> **Description of the task**:
Repeat word for word the opening stretch of the entries, from the first line through the line containing "End ApiDefaultClient.".

> **Data for analysis**:
○ ○ ○ ○ ○ ○ ○

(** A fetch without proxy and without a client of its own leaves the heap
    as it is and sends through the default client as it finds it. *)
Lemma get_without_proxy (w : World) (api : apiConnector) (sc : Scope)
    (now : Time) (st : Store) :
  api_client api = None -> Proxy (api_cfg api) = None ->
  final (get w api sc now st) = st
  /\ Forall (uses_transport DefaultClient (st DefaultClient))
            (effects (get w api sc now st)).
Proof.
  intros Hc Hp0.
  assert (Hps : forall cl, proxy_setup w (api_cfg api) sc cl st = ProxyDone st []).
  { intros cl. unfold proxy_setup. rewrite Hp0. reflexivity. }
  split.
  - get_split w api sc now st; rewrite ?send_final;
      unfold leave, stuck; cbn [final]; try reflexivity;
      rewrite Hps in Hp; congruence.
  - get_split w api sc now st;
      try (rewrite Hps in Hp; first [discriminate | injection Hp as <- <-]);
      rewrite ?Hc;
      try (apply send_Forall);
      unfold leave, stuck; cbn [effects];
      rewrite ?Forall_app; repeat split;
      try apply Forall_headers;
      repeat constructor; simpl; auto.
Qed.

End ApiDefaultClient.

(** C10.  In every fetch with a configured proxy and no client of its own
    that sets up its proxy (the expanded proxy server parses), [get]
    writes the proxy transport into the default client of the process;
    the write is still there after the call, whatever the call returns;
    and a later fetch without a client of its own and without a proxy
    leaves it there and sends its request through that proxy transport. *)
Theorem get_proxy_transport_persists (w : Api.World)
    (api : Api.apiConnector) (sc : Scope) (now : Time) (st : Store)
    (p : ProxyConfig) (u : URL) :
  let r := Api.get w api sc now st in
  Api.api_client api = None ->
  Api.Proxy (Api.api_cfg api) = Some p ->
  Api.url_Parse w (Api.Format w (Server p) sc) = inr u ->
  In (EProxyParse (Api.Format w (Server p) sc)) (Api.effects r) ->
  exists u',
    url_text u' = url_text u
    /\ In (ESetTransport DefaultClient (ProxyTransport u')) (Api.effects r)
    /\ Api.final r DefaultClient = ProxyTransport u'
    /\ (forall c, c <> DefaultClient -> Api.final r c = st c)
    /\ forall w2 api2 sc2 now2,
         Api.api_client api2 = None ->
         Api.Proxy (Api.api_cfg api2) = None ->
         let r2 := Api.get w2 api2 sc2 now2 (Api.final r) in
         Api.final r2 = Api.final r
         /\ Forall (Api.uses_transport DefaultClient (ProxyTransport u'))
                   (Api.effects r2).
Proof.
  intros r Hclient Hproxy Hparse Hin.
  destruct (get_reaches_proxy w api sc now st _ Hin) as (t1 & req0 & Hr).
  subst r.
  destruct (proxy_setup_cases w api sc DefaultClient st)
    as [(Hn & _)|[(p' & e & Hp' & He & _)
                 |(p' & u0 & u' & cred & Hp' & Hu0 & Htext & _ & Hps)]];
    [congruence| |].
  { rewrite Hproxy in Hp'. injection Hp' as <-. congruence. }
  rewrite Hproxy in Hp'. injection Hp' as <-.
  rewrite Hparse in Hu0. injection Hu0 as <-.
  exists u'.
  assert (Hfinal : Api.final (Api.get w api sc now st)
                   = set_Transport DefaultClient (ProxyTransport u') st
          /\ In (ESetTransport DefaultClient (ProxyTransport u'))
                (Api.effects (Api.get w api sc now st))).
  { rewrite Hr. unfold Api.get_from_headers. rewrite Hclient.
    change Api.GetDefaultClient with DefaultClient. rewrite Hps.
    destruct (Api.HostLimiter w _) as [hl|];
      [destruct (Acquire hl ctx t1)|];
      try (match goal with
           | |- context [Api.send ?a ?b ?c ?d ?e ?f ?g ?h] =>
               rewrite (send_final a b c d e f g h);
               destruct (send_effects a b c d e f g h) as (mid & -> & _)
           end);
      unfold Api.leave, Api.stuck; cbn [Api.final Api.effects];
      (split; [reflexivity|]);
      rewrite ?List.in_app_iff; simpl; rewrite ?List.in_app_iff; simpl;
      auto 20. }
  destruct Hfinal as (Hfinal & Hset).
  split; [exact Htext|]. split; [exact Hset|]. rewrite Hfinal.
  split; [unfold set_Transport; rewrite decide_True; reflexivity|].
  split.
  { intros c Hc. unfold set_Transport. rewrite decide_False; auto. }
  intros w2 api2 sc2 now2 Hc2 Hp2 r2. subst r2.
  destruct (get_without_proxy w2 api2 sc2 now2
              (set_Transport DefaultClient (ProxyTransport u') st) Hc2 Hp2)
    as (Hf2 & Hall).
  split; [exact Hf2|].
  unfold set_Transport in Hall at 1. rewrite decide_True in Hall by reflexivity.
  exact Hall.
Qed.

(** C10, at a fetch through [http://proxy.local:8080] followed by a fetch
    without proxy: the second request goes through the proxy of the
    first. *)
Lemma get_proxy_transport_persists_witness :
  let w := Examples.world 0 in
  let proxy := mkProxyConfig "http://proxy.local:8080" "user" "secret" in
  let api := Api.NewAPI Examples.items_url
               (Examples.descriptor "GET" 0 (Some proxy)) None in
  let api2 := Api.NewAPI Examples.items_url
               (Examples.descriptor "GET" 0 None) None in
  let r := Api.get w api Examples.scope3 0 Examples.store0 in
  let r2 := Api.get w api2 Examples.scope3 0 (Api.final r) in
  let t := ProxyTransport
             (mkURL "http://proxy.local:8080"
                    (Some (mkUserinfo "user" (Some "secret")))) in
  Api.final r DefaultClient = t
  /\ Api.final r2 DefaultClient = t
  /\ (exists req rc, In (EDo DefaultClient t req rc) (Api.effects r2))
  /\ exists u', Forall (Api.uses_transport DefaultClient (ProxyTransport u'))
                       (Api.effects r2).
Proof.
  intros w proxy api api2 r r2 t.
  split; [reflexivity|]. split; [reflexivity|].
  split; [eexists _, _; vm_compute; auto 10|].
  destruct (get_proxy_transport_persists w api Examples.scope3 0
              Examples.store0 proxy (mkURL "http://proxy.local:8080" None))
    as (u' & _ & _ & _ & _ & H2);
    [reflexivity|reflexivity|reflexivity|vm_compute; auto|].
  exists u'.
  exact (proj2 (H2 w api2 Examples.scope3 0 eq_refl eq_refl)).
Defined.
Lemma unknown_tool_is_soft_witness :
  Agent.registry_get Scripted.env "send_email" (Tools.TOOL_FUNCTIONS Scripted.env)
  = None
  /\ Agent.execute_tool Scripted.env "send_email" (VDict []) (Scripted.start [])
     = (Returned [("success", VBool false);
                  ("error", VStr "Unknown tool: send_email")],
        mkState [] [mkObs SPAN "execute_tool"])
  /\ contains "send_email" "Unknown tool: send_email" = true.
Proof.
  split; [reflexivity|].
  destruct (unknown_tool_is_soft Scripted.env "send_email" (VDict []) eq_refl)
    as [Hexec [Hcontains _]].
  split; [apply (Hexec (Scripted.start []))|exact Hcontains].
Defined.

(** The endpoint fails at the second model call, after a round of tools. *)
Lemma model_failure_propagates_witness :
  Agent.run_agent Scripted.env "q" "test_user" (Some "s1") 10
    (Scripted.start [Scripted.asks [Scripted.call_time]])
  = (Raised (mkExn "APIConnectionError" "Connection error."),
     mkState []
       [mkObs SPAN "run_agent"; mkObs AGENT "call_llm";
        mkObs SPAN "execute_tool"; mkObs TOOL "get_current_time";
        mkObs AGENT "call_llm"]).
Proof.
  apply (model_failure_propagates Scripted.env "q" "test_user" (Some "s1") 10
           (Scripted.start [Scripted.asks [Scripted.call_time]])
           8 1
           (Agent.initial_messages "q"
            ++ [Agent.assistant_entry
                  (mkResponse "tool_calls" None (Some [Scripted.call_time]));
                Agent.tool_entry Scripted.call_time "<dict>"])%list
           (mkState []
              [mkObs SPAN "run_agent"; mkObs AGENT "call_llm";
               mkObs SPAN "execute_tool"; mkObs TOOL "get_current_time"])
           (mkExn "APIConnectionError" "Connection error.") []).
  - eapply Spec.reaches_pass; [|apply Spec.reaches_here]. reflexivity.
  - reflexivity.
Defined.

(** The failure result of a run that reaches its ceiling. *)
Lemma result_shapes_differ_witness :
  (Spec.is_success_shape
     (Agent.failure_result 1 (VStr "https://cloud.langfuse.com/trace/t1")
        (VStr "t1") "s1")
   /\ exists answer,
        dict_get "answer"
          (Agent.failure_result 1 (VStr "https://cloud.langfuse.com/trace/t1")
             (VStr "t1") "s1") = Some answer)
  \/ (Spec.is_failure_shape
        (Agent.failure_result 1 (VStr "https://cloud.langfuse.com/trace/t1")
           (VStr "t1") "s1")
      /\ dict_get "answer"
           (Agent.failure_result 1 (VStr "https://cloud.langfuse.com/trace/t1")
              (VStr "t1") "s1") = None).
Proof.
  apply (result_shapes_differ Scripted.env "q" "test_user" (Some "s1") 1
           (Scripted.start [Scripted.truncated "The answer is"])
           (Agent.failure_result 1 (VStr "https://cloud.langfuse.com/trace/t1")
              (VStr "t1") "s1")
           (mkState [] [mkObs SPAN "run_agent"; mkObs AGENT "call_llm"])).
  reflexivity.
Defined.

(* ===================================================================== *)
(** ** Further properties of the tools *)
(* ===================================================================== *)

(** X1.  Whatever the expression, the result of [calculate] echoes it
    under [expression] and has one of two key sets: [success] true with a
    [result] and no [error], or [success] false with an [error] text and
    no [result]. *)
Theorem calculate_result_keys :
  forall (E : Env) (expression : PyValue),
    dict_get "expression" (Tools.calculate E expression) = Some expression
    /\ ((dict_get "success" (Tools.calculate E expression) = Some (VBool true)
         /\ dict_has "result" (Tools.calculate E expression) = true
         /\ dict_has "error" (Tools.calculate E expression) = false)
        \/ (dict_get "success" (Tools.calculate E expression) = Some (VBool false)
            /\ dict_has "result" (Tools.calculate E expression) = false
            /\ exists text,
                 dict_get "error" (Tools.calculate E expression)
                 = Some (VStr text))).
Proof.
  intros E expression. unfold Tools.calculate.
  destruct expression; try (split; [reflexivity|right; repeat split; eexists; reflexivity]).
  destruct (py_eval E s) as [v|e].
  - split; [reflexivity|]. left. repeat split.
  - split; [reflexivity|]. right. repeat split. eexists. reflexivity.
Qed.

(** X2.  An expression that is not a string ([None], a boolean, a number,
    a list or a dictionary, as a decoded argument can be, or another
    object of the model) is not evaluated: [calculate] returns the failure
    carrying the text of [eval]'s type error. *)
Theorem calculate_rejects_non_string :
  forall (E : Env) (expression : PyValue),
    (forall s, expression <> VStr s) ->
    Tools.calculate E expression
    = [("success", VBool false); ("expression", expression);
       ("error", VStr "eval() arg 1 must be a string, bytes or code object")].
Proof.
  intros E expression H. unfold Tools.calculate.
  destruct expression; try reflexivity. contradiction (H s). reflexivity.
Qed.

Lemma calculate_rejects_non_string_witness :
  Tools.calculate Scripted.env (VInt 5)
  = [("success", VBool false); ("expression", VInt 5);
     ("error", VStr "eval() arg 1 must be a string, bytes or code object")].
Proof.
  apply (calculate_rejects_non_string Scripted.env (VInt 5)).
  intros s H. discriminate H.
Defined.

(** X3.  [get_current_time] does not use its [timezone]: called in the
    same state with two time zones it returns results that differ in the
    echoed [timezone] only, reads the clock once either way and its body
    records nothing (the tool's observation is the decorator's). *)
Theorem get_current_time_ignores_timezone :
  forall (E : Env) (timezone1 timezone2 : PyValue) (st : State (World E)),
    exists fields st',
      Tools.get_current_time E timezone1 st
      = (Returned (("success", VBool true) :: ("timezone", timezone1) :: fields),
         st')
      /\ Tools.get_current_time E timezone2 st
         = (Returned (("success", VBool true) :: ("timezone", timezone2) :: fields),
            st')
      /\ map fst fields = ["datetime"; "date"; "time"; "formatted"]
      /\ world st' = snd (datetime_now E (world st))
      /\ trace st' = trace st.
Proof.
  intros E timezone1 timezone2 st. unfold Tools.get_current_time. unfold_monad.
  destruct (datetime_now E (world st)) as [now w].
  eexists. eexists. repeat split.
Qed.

○ ○ ○ ○ ○ ○ ○

> **Task solution**:
(** A fetch without proxy and without a client of its own leaves the heap
    as it is and sends through the default client as it finds it. *)
Lemma get_without_proxy (w : World) (api : apiConnector) (sc : Scope)
    (now : Time) (st : Store) :
  api_client api = None -> Proxy (api_cfg api) = None ->
  final (get w api sc now st) = st
  /\ Forall (uses_transport DefaultClient (st DefaultClient))
            (effects (get w api sc now st)).
Proof.
  intros Hc Hp0.
  assert (Hps : forall cl, proxy_setup w (api_cfg api) sc cl st = ProxyDone st []).
  { intros cl. unfold proxy_setup. rewrite Hp0. reflexivity. }
  split.
  - get_split w api sc now st; rewrite ?send_final;
      unfold leave, stuck; cbn [final]; try reflexivity;
      rewrite Hps in Hp; congruence.
  - get_split w api sc now st;
      try (rewrite Hps in Hp; first [discriminate | injection Hp as <- <-]);
      rewrite ?Hc;
      try (apply send_Forall);
      unfold leave, stuck; cbn [effects];
      rewrite ?Forall_app; repeat split;
      try apply Forall_headers;
      repeat constructor; simpl; auto.
Qed.

End ApiDefaultClient.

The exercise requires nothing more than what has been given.